*** SUPPLIED MATERIAL ***

(** [fsm_truncate_avail] clears exactly the slots from [nslots] on, keeps a
    consistent tree consistent and reports [false] only for an unchanged page. *)
Theorem fsm_truncate_avail_correct (BLCKSZ : Z) (page : FSMPageData) (nslots : Z) :
  blcksz_ok BLCKSZ → page_ok BLCKSZ page → 0 ≤ nslots < LeafNodesPerPage BLCKSZ →
  ∃ c page', fsm_truncate_avail BLCKSZ page nslots = Ret (c, page') ∧ page_ok BLCKSZ page' ∧
    (∀ s, 0 ≤ s → avail BLCKSZ page' s = if nslots <=? s then 0 else avail BLCKSZ page s) ∧
    (tree_ok BLCKSZ page → tree_ok BLCKSZ page') ∧ (c = false → page' = page).
Proof. intros. by apply fsm_truncate_avail_spec. Qed.

Lemma fsm_truncate_avail_correct_witness :
  ∃ c page', fsm_truncate_avail 64 torn_page 2 = Ret (c, page') ∧ wd (fp_nodes page') 0 = 3.
Proof.
  destruct (fsm_truncate_avail_correct 64 torn_page 2 blcksz_64 torn_page_ok)
    as (c & page' & Hrun & _); [done|].
  exists c, page'. split; [exact Hrun|]. vm_compute in Hrun. injection Hrun as <- <-. reflexivity.
Defined.
(* ===== verification/Clog.v ===== *)
(** * The commit log

    [backend/access/transam/clog.c]: two status bits per transaction, four
    transactions per byte, packed in pages that the SLRU buffer manager keeps in
    shared memory, with one log position per group of 32 transactions.

    The shared state is the map from page numbers to pages ([page_buffer] and
    [group_lsn] of the slot that holds the page; a slot is named by the number of
    the page it holds).  A critical section under [CLogControlLock] is atomic for
    the other backends; the page table is recorded in [published] at each
    [LWLockRelease], so [published] lists every state that another backend can
    observe while an operation runs. *)

From S2P Require Import Prelude Xid.

(** ** Data *)

Definition TRANSACTION_STATUS_IN_PROGRESS : Z := 0x00.
Definition TRANSACTION_STATUS_COMMITTED : Z := 0x01.
Definition TRANSACTION_STATUS_ABORTED : Z := 0x02.
Definition TRANSACTION_STATUS_SUB_COMMITTED : Z := 0x03.

(** A page of the log in its buffer; [page_buffer] is an array of [char]. *)
Record ClogPage := mkPage {
  page_buffer : list Z;
  group_lsn : list XLogRecPtr;
  page_dirty : bool
}.

Abbreviation pagetable := (gmap Z ClogPage).

Record Clog := mkClog {
  pages : pagetable;
  latest_page_number : Z;
  InRecovery : bool;
  published : list pagetable
}.

(** [Assert], which terminates the backend when the condition is false. *)
Definition Assert {S} (b : bool) : cmd S unit := if b then mret tt else λ _, UB.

*** End of SUPPLIED MATERIAL ***

From the entries above, return exactly the line containing "exists c, page'.", the line containing "the other backends;", and all lines between, and nothing else.

- [EXERCISE RESPONSE]:
  exists c, page'. split; [exact Hrun|]. vm_compute in Hrun. injection Hrun as <- <-. reflexivity.
Defined.
(* ===== verification/Clog.v ===== *)
(** * The commit log

    [backend/access/transam/clog.c]: two status bits per transaction, four
    transactions per byte, packed in pages that the SLRU buffer manager keeps in
    shared memory, with one log position per group of 32 transactions.

    The shared state is the map from page numbers to pages ([page_buffer] and
    [group_lsn] of the slot that holds the page; a slot is named by the number of
    the page it holds).  A critical section under [CLogControlLock] is atomic for
    the other backends; the page table is recorded in [published] at each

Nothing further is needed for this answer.